Lemma mkfs_inodes_Ok s : vok s -> room (NUM_BLOCKS s) ->
  exists s' d2 d3 itab, mkfs_inodes s = Ok (METADATA_REL_START_BLK_NUM - 1) s' /\ vframe (within 2 6254) s s' /\
    vhas s' 2 fresh_ibm /\ vhas s' 3 zero_blk /\ (vhas s' 4 d2 /\ zlen d2 = BLK_SZ) /\ (vhas s' 5 d3 /\ zlen d3 = BLK_SZ) /\
    vhas s' 6 itab /\ fresh_itab (data_start s) itab.
Proof.
  intros Hs Hr. pose proof (room_bounds _ Hr) as [Hds Hn]. set (ds := data_start s).
  assert (0 <= ds < 2 ^ 64) as Hdb by (unfold ds, data_start; unfold room in Hr; layout_lia).
  destruct (vwblk_Ok s 2 fresh_ibm) as (c1&s1&Hw1&_&Hh1&Hf1); [done|by apply low_valid; [|layout_lia]|done|].
  pose proof Hf1 as (Hs1&Hn1&_).
  destruct (write_same_Ok 3 3 zero_blk s1) as (s2&Hw2&Hf2&Hall2&Hh2); [done| |done|].
  { intros x Hx. rewrite Hn1. apply low_valid; [done|]. unfold within in Hx. layout_lia. }
  pose proof Hf2 as (Hs2&Hn2&_).
  destruct (put_inodes_Ok (fresh_inos ds) 0 zero_blk s2) as (itab&Hp&Hzi&Hd&Hfr); [by apply fresh_inos_wf|done|vm_decide|done|].
  destruct (vwblk_Ok s2 6 itab) as (c3&s3&Hw3&_&Hh3&Hf3); [done|rewrite Hn2, Hn1; by apply low_valid; [|layout_lia]|done|].
  pose proof Hf3 as (Hs3&Hn3&_).
  destruct (write_same_Ok (Z.to_nat (NUM_ITAB_BLOCKS - 1)) 7 zero_blk s3) as (s4&Hw4&Hf4&_&_); [done| |done|].
  { rewrite Z2Nat.id by done. intros x Hx. rewrite Hn3, Hn2, Hn1. apply low_valid; [done|]. unfold within in Hx. layout_lia. }
  destruct (Hall2 4) as (d2&Hd2&Hz2); [split; lia|]. destruct (Hall2 5) as (d3&Hd3&Hz3); [split; lia|].
  exists s4, d2, d3, itab. split.
  { unfold mkfs_inodes. rewrite bind_gets. fold ds. rewrite reserve_inos_eq. msteps. cbn beta iota.
    rewrite (bind_Ok _ _ _ _ _ (vec_at_Ok [fresh_ibm] 0 fresh_ibm s ltac:(lia) eq_refl)).
    mrun Hw1. change (Z.to_nat (NUM_IBITMAP_BLOCKS - 1)) with 3%nat. mrun Hw2. mrun Hp.
    change (2 + (NUM_IBITMAP_BLOCKS - 1) + 1) with 6. mrun Hw3. mrun Hw4. done. }
  rewrite Z2Nat.id in Hf4 by done. change (NUM_ITAB_BLOCKS - 1) with 6249 in Hf4.
  assert (forall x d, 2 <= x < 6 -> vhas s2 x d -> vhas s4 x d) as Hkeep.
  { intros x d Hx Hxd. apply Hf4; [unfold within; lia|]. apply Hf3; [lia|done]. }
  refine (conj _ (conj _ (conj _ (conj (conj _ Hz2) (conj (conj _ Hz3) (conj _ _)))))).
  - apply (vframe_then _ (eq 2) _ s1); [unfold within; lia|done|]. apply (vframe_then _ (within 3 3) _ s2); [unfold within; lia|done|].
    apply (vframe_then _ (eq 6) _ s3); [unfold within; lia|done|]. eapply vframe_weaken; [|exact Hf4]. unfold within; lia.
  - apply Hkeep; [lia|]. apply Hf2; [unfold within; lia|exact Hh1].
  - apply Hkeep; [lia|]. apply Hh2. lia.
  - apply Hkeep; [lia|exact Hd2].
  - apply Hkeep; [lia|exact Hd3].
  - apply Hf4; [unfold within; lia|exact Hh3].
  - split; [exact (Hd 2%nat _ eq_refl)|]. apply Inode.inode_deserialize_fields; [vm_decide|].
    rewrite Hfr by (right; vm_decide). vm_compute. reflexivity.
Qed.

Lemma mkfs_data_Ok s : vok s -> room (NUM_BLOCKS s) ->
  exists s', mkfs_data (METADATA_REL_START_BLK_NUM - 1) s = Ok () s' /\ vframe (fun b => data_start s <= b) s s' /\
    vhas s' (data_start s) root_blk /\ forall b, data_start s < b < NUM_BLOCKS s -> vhas s' b zero_blk.
Proof.
  intros Hs Hr. set (n := NUM_BLOCKS s). set (ds := data_start s). pose proof (room_bounds _ Hr) as [_ Hn]. fold n in Hn.
  assert (METADATA_REL_START_BLK_NUM - 1 + NUM_META_BLOCKS n + 1 = ds) as Hds
    by (unfold ds, data_start, DATA_REL_START_BLK_NUM; fold n; lia).
  destruct (vwblk_Ok s ds root_blk) as (c&s1&Hw1&_&Hh1&Hf1); [done| |apply root_blk_zlen|].
  { apply data_valid; [done|]. unfold ds, data_start, room in *. change META_PER_BLK with 146 in Hr. lia. }
  pose proof Hf1 as (Hs1&Hn1&_).
  destruct (write_burnt_Ok (Z.to_nat (n - (ds + 1))) (ds + 1) s1) as (s2&Hw2&Hf2&Hall); [done| |].
  { intros x Hx. rewrite Hn1. apply data_valid; [done|]. unfold within in Hx. unfold ds, data_start in *. lia. }
  exists s2. split.
  { unfold mkfs_data. rewrite !bind_gets. fold n ds. rewrite bind_assert by done. mrun (root_dentries_Ok ds s). rewrite Hds.
    rewrite bind_assert by apply Z.eqb_refl. mrun Hw1. exact Hw2. }
  refine (conj _ (conj _ _)).
  - apply (vframe_then _ (eq ds) _ s1); [lia|done|]. eapply vframe_weaken; [|exact Hf2]. unfold within. lia.
  - apply Hf2; [unfold within; lia|exact Hh1].
  - intros b Hb. apply Hall. unfold within. lia.
Qed.

(** What formatting leaves on a volume of [n] blocks, for a relation [R] between
    blocks and contents. *)
Record fresh_blocks (u n : Z) (R : Z -> bytes -> Prop) : Prop := {
  fb_super : exists blk, R SB_REL_START_BLK_NUM blk /\
    SuperBlock.deserialize blk 0 = Some (SuperBlock.set_dirty false (fresh_super u n), 128);
  fb_ibm : exists d2 d3, R 2 fresh_ibm /\ R 3 zero_blk /\ (R 4 d2 /\ zlen d2 = BLK_SZ) /\ (R 5 d3 /\ zlen d3 = BLK_SZ);
  fb_itab : exists itab, R 6 itab /\ fresh_itab (DATA_REL_START_BLK_NUM n) itab;
  fb_root : R (DATA_REL_START_BLK_NUM n) root_blk;
  fb_data : forall b, DATA_REL_START_BLK_NUM n < b < n -> ~ shares_root n b -> R b zero_blk
}.

Lemma fresh_blocks_mono u n (R R' : Z -> bytes -> Prop) :
  room n -> (forall b d, ~ shares_root n b -> R b d -> R' b d) -> fresh_blocks u n R -> fresh_blocks u n R'.
Proof.
  intros Hr Hm [(blk&Hb&Hd) (d2&d3&H2&H3&[H4 Hz4]&[H5 Hz5]) (itab&Hi&Hf) Hroot Hdata].
  pose proof (room_bounds n Hr) as [Hds _]. change METADATA_REL_START_BLK_NUM with 6256 in Hds.
  assert (forall b d, 0 <= b <= DATA_REL_START_BLK_NUM n + 527 -> R b d -> R' b d) as Hlow by (intros b d ?; by apply Hm, low_keeps).
  split.
  - exists blk. split; [apply Hlow; [change SB_REL_START_BLK_NUM with 0; lia|exact Hb]|exact Hd].
  - exists d2, d3. refine (conj _ (conj _ (conj (conj _ Hz4) (conj _ Hz5)))); (apply Hlow; [lia|]); assumption.
  - exists itab. split; [apply Hlow; [lia|exact Hi]|exact Hf].
  - apply Hlow; [lia|exact Hroot].
  - intros b Hbd Hnb. apply Hm; [exact Hnb|]. by apply Hdata.
Qed.

(** ** Status changes and tree steps *)
Lemma set_status_Ok z s : set_status z s = Ok () (set_store (v_set_status z (store s)) s).
Proof. done. Qed.

Lemma mt_step_Ok m msg s st : m (store s) = Ok BFS_SUCCESS st -> mt_step m msg s = Ok () (set_store st s).
Proof. intros Hm. unfold mt_step. rewrite mt_on. unfold on_store. unfold mbind, M_bind. by rewrite Hm. Qed.

(** [mkfs] on a handle in its first status: the blocks of a fresh volume, the root
    hash saved, nothing else of the handle changed. *)
Lemma mkfs_Ok u s :
  v_raw (store s) -> v_status (store s) = INITIALIZED -> room (NUM_BLOCKS s) ->
  exists s', mkfs u s = Ok () s' /\ v_ok (store s') /\ v_status (store s') = FORMATTED /\ v_rooted (store s') /\
    NUM_BLOCKS s' = NUM_BLOCKS s /\ only_store s s' /\ fresh_blocks u (NUM_BLOCKS s) (vhas s').
Proof.
  intros Hraw Hst Hr. set (n := NUM_BLOCKS s) in *.
  set (s0 := set_store (v_set_status FORMATTING (store s)) s).
  destruct (v_init_first (store s0)) as (st1&Hi&Hok1&Hn1&Hst1); [by apply v_raw_set|].
  set (s1 := set_store st1 s0). assert (NUM_BLOCKS s1 = n) as HN1 by (unfold NUM_BLOCKS; cbn; rewrite Hn1; apply v_size_set).
  assert (vok s1) as Hv1 by (split; [exact Hok1|cbn; rewrite Hst1; cbn; by rewrite v_status_set]).
  destruct (mkfs_super_Ok u s1 Hv1) as (s2&blk&Hw2&Hf2&Hb&Hbd); [by rewrite HN1|]. pose proof Hf2 as (Hv2&HN2&Hst2&Ho2&_).
  destruct (mkfs_inodes_Ok s2 Hv2) as (s3&d2&d3&itab&Hw3&Hf3&Hib&H3&H4&H5&Hit&Hitab); [by rewrite HN2, HN1|].
  pose proof Hf3 as (Hv3&HN3&Hst3&Ho3&_).
  destruct (mkfs_data_Ok s3 Hv3) as (s4&Hw4&Hf4&Hroot&Hdata); [by rewrite HN3, HN2, HN1|]. pose proof Hf4 as (Hv4&HN4&Hst4&Ho4&Hk4).
  assert (NUM_BLOCKS s4 = n) as HN by congruence.
  assert (data_start s3 = DATA_REL_START_BLK_NUM n) as Hds by (unfold data_start; congruence).
  assert (data_start s2 = DATA_REL_START_BLK_NUM n) as Hds2 by (unfold data_start; congruence).
  destruct (v_flush_ok (store s4) (proj1 Hv4)) as (st5&Hfl&Hok5&Hn5&Hst5&Hroot5&Hk5).
  set (s5 := set_store st5 s4). set (s6 := set_store (v_set_status FORMATTED (store s5)) s5).
  exists s6. split.
  { unfold mkfs. rewrite bind_gets, Hst, Z.eqb_refl. cbn [negb]. mrun (set_status_Ok FORMATTING s). fold s0.
    mrun (mt_step_Ok (v_init_mt true) "Failed initializing merkle tree" s0 st1 Hi). fold s1. mrun Hw2. mrun Hw3. mrun Hw4.
    mrun (mt_step_Ok v_flush_mt "Failed flushing merkle tree" s4 st5 Hfl). exact (set_status_Ok FORMATTED s5). }
  refine (conj _ (conj _ (conj _ (conj _ (conj _ _))))).
  - by apply v_ok_set.
  - apply v_status_set.
  - by apply v_rooted_set.
  - unfold NUM_BLOCKS. cbn. rewrite v_size_set, Hn5. exact HN.
  - apply (only_store_trans s s1 s6 (conj eq_refl (conj eq_refl eq_refl))).
    exact (only_store_trans _ _ _ Ho2 (only_store_trans _ _ _ Ho3 Ho4)).
  - pose proof (room_bounds n Hr) as [Hlow _]. change METADATA_REL_START_BLK_NUM with 6256 in Hlow. rewrite Hds in *. rewrite Hds2 in *.
    apply (fresh_blocks_mono u n (vhas s4)); [done| |].
    { intros b d Hb' Hd. apply v_has_set, Hk5; [|exact Hd]. change (bs_size (store s4)) with (NUM_BLOCKS s4). by rewrite HN. }
    assert (forall b d, 0 <= b < 6256 -> vhas s3 b d -> vhas s4 b d) as H34 by (intros b d ?; apply Hk4; lia).
    split.
    + exists blk. split; [apply H34; [change SB_REL_START_BLK_NUM with 0; lia|]; apply Hf3; [unfold within; change SB_REL_START_BLK_NUM with 0; lia|exact Hb]|].
      rewrite HN1 in Hbd. exact Hbd.
    + exists d2, d3. refine (conj _ (conj _ (conj (conj _ (proj2 H4)) (conj _ (proj2 H5))))); (apply H34; [lia|]); tauto.
    + exists itab. split; [apply H34; [lia|exact Hit]|exact Hitab].
    + exact Hroot.
    + intros b Hbn _. apply Hdata. by rewrite HN3, HN2, HN1.
Qed.

(** ** Mounting *)
Definition mounting s : Prop := v_ok (store s) /\ v_par (store s) /\ v_status (store s) = FORMATTED.

Definition keeps s s' : Prop :=
  mounting s' /\ NUM_BLOCKS s' = NUM_BLOCKS s /\ forall b d, vhas s b d -> vhas s' b d.

Lemma keeps_trans s s1 s2 : keeps s s1 -> keeps s1 s2 -> keeps s s2.
Proof. intros (?&?&?) (?&?&?). split; [done|]. split; [congruence|auto]. Qed.

Lemma vrblk_Ok s b d : mounting s -> vhas s b d ->
  exists st, rblk b s = Ok d (set_store st s) /\ keeps s (set_store st s).
Proof.
  intros (Hs&Hp&Hst) Hd. destruct (v_read_ok (store s) b d Hs Hp Hst Hd) as (st&Hr&Hok&Hpar&Hn&Hst'&Hf).
  exists st. unfold rblk, on_store. rewrite Hr. split; [done|]. split; [by split_and!|]. by split.
Qed.

Lemma vread_inode_Ok s ino blk i : mounting s -> vhas s (ITAB_ABSOLUTE_BLK_LOC ino) blk ->
  Inode.deserialize blk (ITAB_ABSOLUTE_BLK_OFF ino) = Some (i, 168) -> Inode.i_no i <> NULL_INO ->
  exists st, read_inode ino s = Ok i (set_store st s) /\ keeps s (set_store st s).
Proof.
  intros Hs Hb Hi Hn. destruct (vrblk_Ok s _ _ Hs Hb) as (st&Hr&Hf). exists st. split; [|done].
  unfold read_inode. mrun Hr. rewrite Hi. msteps. destruct (Z.eqb_spec (Inode.i_no i) NULL_INO); done.
Qed.

Lemma check_root_dentry_Ok loc s :
  check_root_dentry root_blk loc 0 [x2e] s = Ok () s /\ check_root_dentry root_blk loc 1 [x2e; x2e] s = Ok () s.
Proof. split; vm_compute; reflexivity. Qed.

Lemma mount_Ok u s :
  v_ok (store s) -> v_status (store s) = FORMATTED -> v_rooted (store s) -> room (NUM_BLOCKS s) ->
  fresh_blocks u (NUM_BLOCKS s) (vhas s) ->
  exists s', mount s = Ok () s' /\ ok s' /\ v_status (store s') = MOUNTED /\ NUM_BLOCKS s' = NUM_BLOCKS s /\
    sb s' = SuperBlock.set_dirty false (fresh_super u (NUM_BLOCKS s)) /\ next_fd s' = next_fd s /\
    open_file_tab s' = open_file_tab s /\ fresh_blocks u (NUM_BLOCKS s) (has s').
Proof.
  intros Hok Hst Hroot Hr Hfb. set (n := NUM_BLOCKS s) in *.
  destruct (v_init_again (store s) Hok Hroot) as (st1&Hi&Hok1&Hn1&Hst1&Hk1). set (s1 := set_store st1 s).
  destruct (v_alloc_par_ok st1 Hok1) as (st2&Ha&Hok2&Hn2&Hst2&Hp2&Hk2). set (s2 := set_store st2 s1).
  assert (mounting s2) as Hm2 by (split; [exact Hok2|split; [exact Hp2|cbn; congruence]]).
  assert (fresh_blocks u n (vhas s2)) as Hfb2 by (apply (fresh_blocks_mono u n (vhas s)); [done| |done]; intros b d _ Hd; by apply Hk2, Hk1).
  destruct Hfb2 as [(blk&Hb&Hbd) Hibm (itab&Hit&Hitab&Hfree) Hrb Hdata].
  destruct (vrblk_Ok s2 _ _ Hm2 Hb) as (st3&Hr3&Hk3). set (x := SuperBlock.set_dirty false (fresh_super u n)) in *.
  set (s3 := set_sb x (set_store st3 s2)). assert (keeps s2 s3) as Hk3' by exact Hk3.
  destruct (vread_inode_Ok s3 ROOT_INO itab (Inode.set_dirty false (fresh_root (DATA_REL_START_BLK_NUM n)))) as (st4&Hr4&Hk4);
    [apply Hk3'|apply Hk3'; exact Hit|exact Hitab|done|]. set (s4 := set_store st4 s3).
  assert (keeps s2 s4) as Hk24 by (by eapply keeps_trans).
  destruct (vrblk_Ok s4 (DATA_REL_START_BLK_NUM n) root_blk) as (st5&Hr5&Hk5); [apply Hk24|by apply Hk24|].
  set (s5 := set_store st5 s4). assert (keeps s2 s5) as Hk25 by (by eapply keeps_trans).
  assert (data_start s4 = DATA_REL_START_BLK_NUM n) as Hds.
  { unfold data_start. f_equal. destruct Hk24 as (_&->&_). exact (eq_trans Hn2 Hn1). }
  set (s6 := set_store (v_set_status MOUNTED (store s5)) s5).
  destruct (v_mounted (store s6)) as [Hbs Hbh]; [apply v_ok_set, Hk25|apply v_par_set, Hk25|apply v_status_set|].
  exists s6. split.
  { unfold mount. rewrite bind_gets, Hst, Z.eqb_refl. cbn [negb].
    mrun (mt_step_Ok (v_init_mt false) "Failed initializing merkle tree" s st1 Hi). fold s1.
    rewrite (bind_Ok _ _ _ () s2) by (unfold on_store; change (store s1) with st1; rewrite Ha; done).
    mrun Hr3. rewrite Hbd. msteps. cbn beta iota. fold s3. rewrite bind_assert by done. rewrite bind_assert by done.
    mrun Hr4. fold s4. rewrite bind_assert by done.
    rewrite (bind_Ok _ _ _ _ _ (vec_at_Ok (Inode.i_blks (Inode.set_dirty false (fresh_root (DATA_REL_START_BLK_NUM n)))) 0 _ s4 ltac:(lia) eq_refl)).
    rewrite bind_gets, Hds, bind_assert by apply Z.eqb_refl. mrun Hr5. fold s5.
    mrun (proj1 (check_root_dentry_Ok (DATA_REL_START_BLK_NUM n) s5)).
    mrun (proj2 (check_root_dentry_Ok (DATA_REL_START_BLK_NUM n) s5)). exact (set_status_Ok MOUNTED s5). }
  refine (conj Hbs (conj _ (conj _ (conj eq_refl (conj eq_refl (conj eq_refl _)))))).
  - apply v_status_set.
  - unfold NUM_BLOCKS. cbn. rewrite v_size_set. destruct Hk25 as (_&Hn5&_).
    exact (eq_trans Hn5 (eq_trans Hn2 Hn1)).
  - apply (fresh_blocks_mono u n (vhas s2)); [done| |].
    + intros b d _ Hd. apply Hbh, v_has_set. by apply Hk25.
    + split; [by exists blk|exact Hibm|exists itab; by split|exact Hrb|exact Hdata].
Qed.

Task instructions. Above is a listing; print exactly its lines from the one with "Proof. intros (?&?&?)" through the one with "Lemma vread_inode_Ok s", and no other lines.

Written answer.
Proof. intros (?&?&?) (?&?&?). split; [done|]. split; [congruence|auto]. Qed.

Lemma vrblk_Ok s b d : mounting s -> vhas s b d ->
  exists st, rblk b s = Ok d (set_store st s) /\ keeps s (set_store st s).
Proof.
  intros (Hs&Hp&Hst) Hd. destruct (v_read_ok (store s) b d Hs Hp Hst Hd) as (st&Hr&Hok&Hpar&Hn&Hst'&Hf).
  exists st. unfold rblk, on_store. rewrite Hr. split; [done|]. split; [by split_and!|]. by split.
Qed.

Lemma vread_inode_Ok s ino blk i : mounting s -> vhas s (ITAB_ABSOLUTE_BLK_LOC ino) blk ->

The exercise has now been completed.